**Problem details**. Identify each line below containing the string "queued" and copy it.

== Data for analysis

(* ===== verification/RoomEpochInv.v ===== *)
(** Epoch transitions: what [begin_epoch_transition] sends and awaits, and
    how acknowledgements and the timeout end it; and the epoch invariant of
    the room: the lifecycle state, the pending transition, the group key and
    the replay window agree.

    The invariant holds when the primitives answer every call and the
    applicants' keys are contributory, which admission checks; the first half
    says what is left of it otherwise. *)
From S2P Require Export RoomSafe.

Section transition.
Context `{Primitives}.

(** [act] hands [key] to [m]: an epoch wrap of the actor's epoch, sealed
    for the member's wrapping key, to the member's connection. *)
Definition wrap_sent (a : RoomActor) (key : EpochKey) (m : Member) (act : RoomAction) : Prop :=
  ∃ wk env rng rng',
    host_try_wrap_key_for (ra_host_identity a) (x25519_pubkey m) (ra_session_id a) (member_id m)
      = Ok wk ∧
    wrap_epoch_key wk key (ra_epoch a) (ra_session_id a) rng = (Ok env, rng') ∧
    act = SendTo (connection m) (M_EpochWrap {|
      ew_epoch := ra_epoch a; ew_nonce := ee_nonce env; ew_ciphertext := ee_ciphertext env |}).

Lemma wrap_members_wp key ms acts aw a r :
  wp (wrap_members key ms acts aw) (λ o s', s'.1 = a ∧ o ≠ Panic ∧
    ∀ res, o = Done res → ∃ l, res.1 = acts ++ l ∧ Forall2 (wrap_sent a key) ms l ∧
      res.2 = aw ++ (member_id <$> ms)) (a, r).
Proof.
  revert acts aw r. induction ms as [|m ms IH]; intros acts aw r; simpl.
  - split_and!; [done..|]. intros res [= <-]. exists []. by rewrite !app_nil_r.
  - rewrite wp_self, wp_try. cbn [fst snd].
    destruct (host_try_wrap_key_for _ _ _ _) as [wk|] eqn:Ewk; [|done].
    rewrite wp_draw. cbn [fst snd].
    destruct (wrap_epoch_key _ _ _ _ _) as [[env|] r1] eqn:Eenv; [|done].
    rewrite wp_try. destruct (EpochWrap_new _ _ _) as [w|] eqn:Ew; [|done].
    eapply wp_mono; [|apply IH]. intros o s' (Hs & Hp & Ho). split_and!; [done..|].
    intros res Hres. destruct (Ho res Hres) as (l & -> & Hl & ->).
    eexists (_ :: l). rewrite <-!(assoc_L (++)). split_and!; [done| |done].
    constructor; [|done]. apply EpochWrap_new_inv in Ew as ->. by eexists wk, env, r, r1.
Qed.

(** The state a transition starts from [a], with the group key [key]. *)
Definition rekeyed (a : RoomActor) (key : EpochKey) (a' : RoomActor) : Prop :=
  frame a' = frame a ∧ ra_epoch a' = (ra_epoch a + 1)%N ∧
  ra_room_sequence a' = (ra_room_sequence a + 1)%N ∧
  ra_chat_replay a' = retain_epoch (ra_chat_replay a) (ra_epoch a') ∧
  ra_state a' = RS_EpochTransition ∧
  ra_pending_epoch a' = Some {| pe_epoch := ra_epoch a'; pe_key := key;
    pe_awaiting := member_id <$> table_members (ra_members a);
    pe_started_at := ra_now a |} ∧
  ra_session_id a' = ra_session_id a ∧ ra_host_identity a' = ra_host_identity a ∧
  ra_policy a' = ra_policy a ∧ ra_epoch_key a' = ra_epoch_key a ∧
  ra_pending_membership a' = ra_pending_membership a ∧ ra_now a' = ra_now a ∧
  ra_room_timeout a' = ra_room_timeout a ∧ ra_timeouts a' = ra_timeouts a ∧
  ra_token a' = ra_token a.

(** The outcome of [begin_epoch_transition]: the transition is started, or
    it is not and the room stays in the state it was in. *)
Lemma begin_wp acts a r :
  wp (begin_epoch_transition acts) (λ o s',
    match o with
    | Done acts' =>
        ∃ key l rng rng', EpochKey_generate rng = (Ok key, rng') ∧ rekeyed a key s'.1 ∧
          acts' = acts ++ l ∧ Forall2 (wrap_sent s'.1 key) (table_members (ra_members a)) l
    | _ => ra_state s'.1 = ra_state a ∧ ra_pending_epoch s'.1 = ra_pending_epoch a
    end) (a, r).
Proof.
  unfold begin_epoch_transition, bump_sequence. rewrite wp_self, wp_expect. cbn [fst snd].
  destruct (succ_u64 (ra_epoch a)) as [e|] eqn:Ee; [|done]. apply succ_u64_Some in Ee as [-> _].
  rewrite !wp_modify. rewrite wp_bind, wp_self, wp_expect. cbn [fst snd].
  destruct (succ_u64 _) as [q|] eqn:Eq; [|done]. apply succ_u64_Some in Eq as [-> _].
  rewrite wp_modify_last. cbn [bind_post]. rewrite wp_draw. cbn [fst snd].
  destruct (EpochKey_generate r) as [[key|] r1] eqn:Ek; [|done].
  rewrite wp_self, wp_bind. eapply wp_mono; [|apply wrap_members_wp].
  intros [[acts' aw]|e|] [a' r'] (Ha & _ & Ho); simpl in *; subst a'; [|done..].
  destruct (Ho _ eq_refl) as (l & Hl1 & Hl & Hl2). simpl in *. subst. rewrite !wp_modify.
  exists key, l, r, r1. split_and!; [done| |done|exact Hl].
  unfold rekeyed, frame. simpl. split_and!; reflexivity.
Qed.

(** ** Transitions start when the primitives do not fail *)

(** The OS random source and the AEAD answer every call. *)
Definition primitives_total : Prop :=
  (∀ i n, is_Some (getrandom i n)) ∧ (∀ k n a m, is_Some (aead_encrypt k n a m)).

(** The X25519 agreement with [k] is contributory for the host. *)
Definition contributory (hid : HostIdentity) (k : list byte) : Prop :=
  x_was_contributory (x_diffie_hellman (host_x25519 hid) k) = true.

Definition keys_ok (hid : HostIdentity) (ms : list Member) : Prop :=
  Forall (λ m, contributory hid (x25519_pubkey m)) ms.

Context `{!PrimitiveLaws}.

Lemma random_bytes_total n rng :
  primitives_total → ∃ bs, random_bytes n rng = (Ok bs, S rng).
Proof. intros [Ht _]. unfold random_bytes. destruct (Ht rng n) as [bs ->]. eauto. Qed.

Lemma wrap_members_total key ms acts aw a r :
  primitives_total → length key = 32 → keys_ok (ra_host_identity a) ms →
  wp (wrap_members key ms acts aw) (λ o _, ∃ res, o = Done res) (a, r).
Proof.
  intros Ht Hk. revert acts aw r. induction ms as [|m ms IH]; intros acts aw r Hms; simpl.
  - by eexists.
  - apply list.Forall_cons in Hms as [Hm Hms]. rewrite wp_self, wp_try. cbn [fst snd].
    unfold host_try_wrap_key_for, derive_checked. rewrite Hm. cbn [negb].
    rewrite wp_draw. cbn [fst snd].
    destruct (wrap_epoch_key _ _ _ _ _) as [[env|e] r1] eqn:Eenv.
    + apply wrap_epoch_key_Ok in Eenv as (_ & Hlen & _).
      rewrite wp_try, EpochWrap_new_Ok by lia. by apply IH.
    + exfalso. unfold wrap_epoch_key in Eenv. destruct (random_bytes_total 24 r Ht) as [bs Hbs].
      rewrite Hbs in Eenv. destruct Ht as [_ He].
      match type of Eenv with context [aead_encrypt ?k ?n ?a ?m] =>
        destruct (He k n a m) as [ct Hct] end.
      rewrite Hct in Eenv. discriminate.
Qed.

Lemma begin_total acts a r :
  primitives_total → keys_ok (ra_host_identity a) (table_members (ra_members a)) →
  wp (begin_epoch_transition acts) (λ o _, ∀ e, o ≠ Fail e) (a, r).
Proof.
  intros Ht Hms. unfold begin_epoch_transition, bump_sequence.
  rewrite wp_self, wp_expect. cbn [fst snd].
  destruct (succ_u64 (ra_epoch a)) as [e|] eqn:Ee; [|done]. clear Ee.
  rewrite !wp_modify. rewrite wp_bind, wp_self, wp_expect. cbn [fst snd].
  destruct (succ_u64 _) as [q|] eqn:Eq; [|done].
  rewrite wp_modify_last. cbn [bind_post]. rewrite wp_draw. cbn [fst snd].
  destruct (EpochKey_generate r) as [[key|] r1] eqn:Ek; cycle 1.
  { unfold EpochKey_generate in Ek. destruct (random_bytes_total 32 r Ht) as [bs Hbs]. congruence. }
  rewrite wp_self, wp_bind. eapply wp_mono; [|apply wrap_members_total; [done| |exact Hms]].
  - intros o s' [[acts' aw] ->]. simpl. by rewrite !wp_modify.
  - by apply random_bytes_Ok in Ek.
Qed.
End transition.

Section epoch_inv.
Context `{PR : !Primitives} `{PL : !PrimitiveLaws} `{NF : !Nfc}.
Context (hid : HostIdentity).

(** What the state of the room promises. *)
Definition state_ok (a : RoomActor) : Prop :=
  match ra_state a with
  | RS_EpochTransition =>
      ∃ p, ra_pending_epoch a = Some p ∧ pe_epoch p = ra_epoch a ∧
        pe_awaiting p ≠ [] ∧ NoDup (pe_awaiting p) ∧
        Forall (λ id, is_Some (by_id (ra_members a) id)) (pe_awaiting p)
  | RS_Open | RS_Locked =>
      ra_state a = resting_state (ra_policy a) ∧ ra_pending_epoch a = None ∧
      is_Some (ra_epoch_key a) ∧ ra_pending_membership a = []
  | RS_Destroyed => True
  | RS_Creating | RS_InviteRotating | RS_Closing => False
  end.

(** The keys the next transition wraps for. *)
Definition keys_inv (a : RoomActor) : Prop :=
  ra_host_identity a = hid ∧ keys_ok hid (table_members (ra_members a)) ∧
  Forall (λ r, contributory hid (app_x25519_pubkey (application r))) (pending (ra_requests a)).

Definition replay_ok (a : RoomActor) : Prop :=
  ∀ s e, is_Some (last_accepted (ra_chat_replay a) s e) → e = ra_epoch a.

Definition epoch_ok (a : RoomActor) : Prop := keys_inv a ∧ replay_ok a ∧ state_ok a.

Definition J (a : RoomActor) : Prop := room_ok a ∧ epoch_ok a.

Definition eview (a : RoomActor) :=
  (frame a, ra_host_identity a, ra_epoch a, ra_chat_replay a, ra_state a, ra_pending_epoch a,
   ra_policy a, ra_epoch_key a).

Lemma J_view a a' :
  eview a = eview a' → ra_pending_membership a = ra_pending_membership a' → J a → J a'.
Proof.
  unfold eview, frame, J, epoch_ok, keys_inv, replay_ok, state_ok, room_ok.
  intros [=E1 E2 E3 E4 E5 E6 E7 E8 E9 E10 E11 E12 E13] E14.
  by rewrite E1, E2, E3, E4, E5, E6, E7, E8, E9, E10, E11, E12, E13, E14.
Qed.

(** In a transition the queued broadcasts are free. *)
Lemma J_view_transition a a' :
  eview a = eview a' → ra_state a = RS_EpochTransition → J a → J a'.
Proof.
  intros E Hst HJ. assert (HJ' : J (put_pending_membership (ra_pending_membership a') a)).
  { destruct HJ as (Hr & Hk & Hrep & Hs). split; [exact Hr|]. split_and!; [exact Hk|exact Hrep|].
    unfold state_ok in *. simpl. by rewrite Hst in *. }
  apply (J_view (put_pending_membership (ra_pending_membership a') a)); [by rewrite <-E|done|done].
Qed.

Lemma keeps_J {A} (m : M A) :
  keeps eview m → keeps ra_pending_membership m → preserves J m.
Proof.
  intros Hm1 Hm2 s Hs _. eapply J_view; [symmetry; apply Hm1|symmetry; apply Hm2|done].
Qed.

Lemma J_room_ok a : J a → room_ok a.
Proof. by intros [? _]. Qed.

Lemma keys_remove a id m ms :
  keys_inv a → Members.remove (ra_members a) id = Some (m, ms) →
  keys_ok hid (table_members ms).
Proof.
  intros (_ & Hk & _) (_ & Hp & _)%remove_Some. unfold keys_ok in *. rewrite Hp in Hk.
  by apply list.Forall_cons in Hk as [_ ?].
Qed.

Context (Htotal : primitives_total).

Lemma rekeyed_J a key a' : room_ok a → keys_inv a → rekeyed a key a' → J a'.
Proof.
  intros Hr (Hid & Hk & Hq) (Hf & He & _ & Hrep & Hst & Hp & _ & Hid' & _).
  split; [eapply room_ok_frame; [symmetry; exact Hf|exact Hr]|].
  unfold frame in Hf. injection Hf as Hms Hcs Hrq Hts Hrl Hhc. split_and!.
  - unfold keys_inv. by rewrite Hid', Hms, Hrq.
  - intros s e. rewrite Hrep, retain_epoch_lookup. case_bool_decide; [done|].
    intros [? ?]. done.
  - unfold state_ok. rewrite Hst. eexists. split; [exact Hp|]. simpl.
    destruct Hr as [Htab (h & ms & Ht & _) _ _ _ _ _ _ _ _]. rewrite Hms. split_and!.
    + done.
    + rewrite Ht. done.
    + by apply tok_ids.
    + apply list.Forall_forall. intros id (m & -> & Hm)%list_elem_of_fmap.
      exists m. by apply by_id_elem.
Qed.

(** A transition, with what is queued after it, ends in the invariant. *)
Lemma begin_then_J {A} acts (k : list RoomAction → M A) a r :
  room_ok a → keys_inv a → (∀ x, keeps eview (k x)) →
  wp (begin_epoch_transition acts ≫= k) (λ o s', o ≠ Panic → J s'.1) (a, r).
Proof.
  intros Hr Hk Hkeep. rewrite wp_bind.
  pose proof (begin_wp acts a r) as Hb.
  pose proof (begin_total acts a r Htotal) as Hf. unfold wp in Hb, Hf. unfold wp.
  destruct (begin_epoch_transition acts (a, r)) as [o [a' r']]. simpl in *.
  destruct o as [acts'|e|]; [| |by intros ?].
  - destruct Hb as (key & l & _ & _ & _ & Hre & _). simpl. intros _.
    eapply J_view_transition; [symmetry; apply Hkeep| |by eapply rekeyed_J].
    by destruct Hre as (_ & _ & _ & _ & ? & _).
  - exfalso. destruct Hk as (Hid & Hk & _). rewrite Hid in Hf. by eapply Hf.
Qed.
End epoch_inv.

Section frames.
Context `{!Primitives} `{!Nfc}.

Lemma ekeeps_bump : keeps eview bump_sequence.
Proof. unfold bump_sequence. solve_keeps. Qed.
Hint Resolve ekeeps_bump : keeps.

Lemma ekeeps_push l : keeps eview (push_membership l).
Proof. unfold push_membership. solve_keeps. Qed.
Hint Resolve ekeeps_push : keeps.

Lemma ekeeps_snapshot c : keeps eview (queue_member_snapshot c).
Proof. unfold queue_member_snapshot. solve_keeps. Qed.
Hint Resolve ekeeps_snapshot : keeps.

Lemma ekeeps_joined m : keeps eview (queue_member_joined m).
Proof. unfold queue_member_joined. solve_keeps. Qed.

Lemma ekeeps_gone id t : keeps eview (queue_member_gone id t).
Proof. unfold queue_member_gone. solve_keeps. Qed.
Hint Resolve ekeeps_gone : keeps.

Lemma ekeeps_all_gone ids t : keeps eview (queue_all_gone ids t).
Proof. induction ids; simpl; solve_keeps; done. Qed.

Lemma pkeeps_bump : keeps ra_pending_membership bump_sequence.
Proof. unfold bump_sequence. solve_keeps. Qed.

Lemma ekeeps_timeout_changed id env p : keeps eview (on_timeout_changed id env p).
Proof. unfold on_timeout_changed. solve_keeps. Qed.

Lemma pkeeps_timeout_changed id env p :
  keeps ra_pending_membership (on_timeout_changed id env p).
Proof. unfold on_timeout_changed. solve_keeps. Qed.
End frames.

#[export] Hint Resolve ekeeps_bump ekeeps_push ekeeps_snapshot ekeeps_joined ekeeps_gone
  ekeeps_all_gone pkeeps_bump ekeeps_timeout_changed pkeeps_timeout_changed : keeps.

====

**Output**.
(** In a transition the queued broadcasts are free. *)
(** A transition, with what is queued after it, ends in the invariant. *)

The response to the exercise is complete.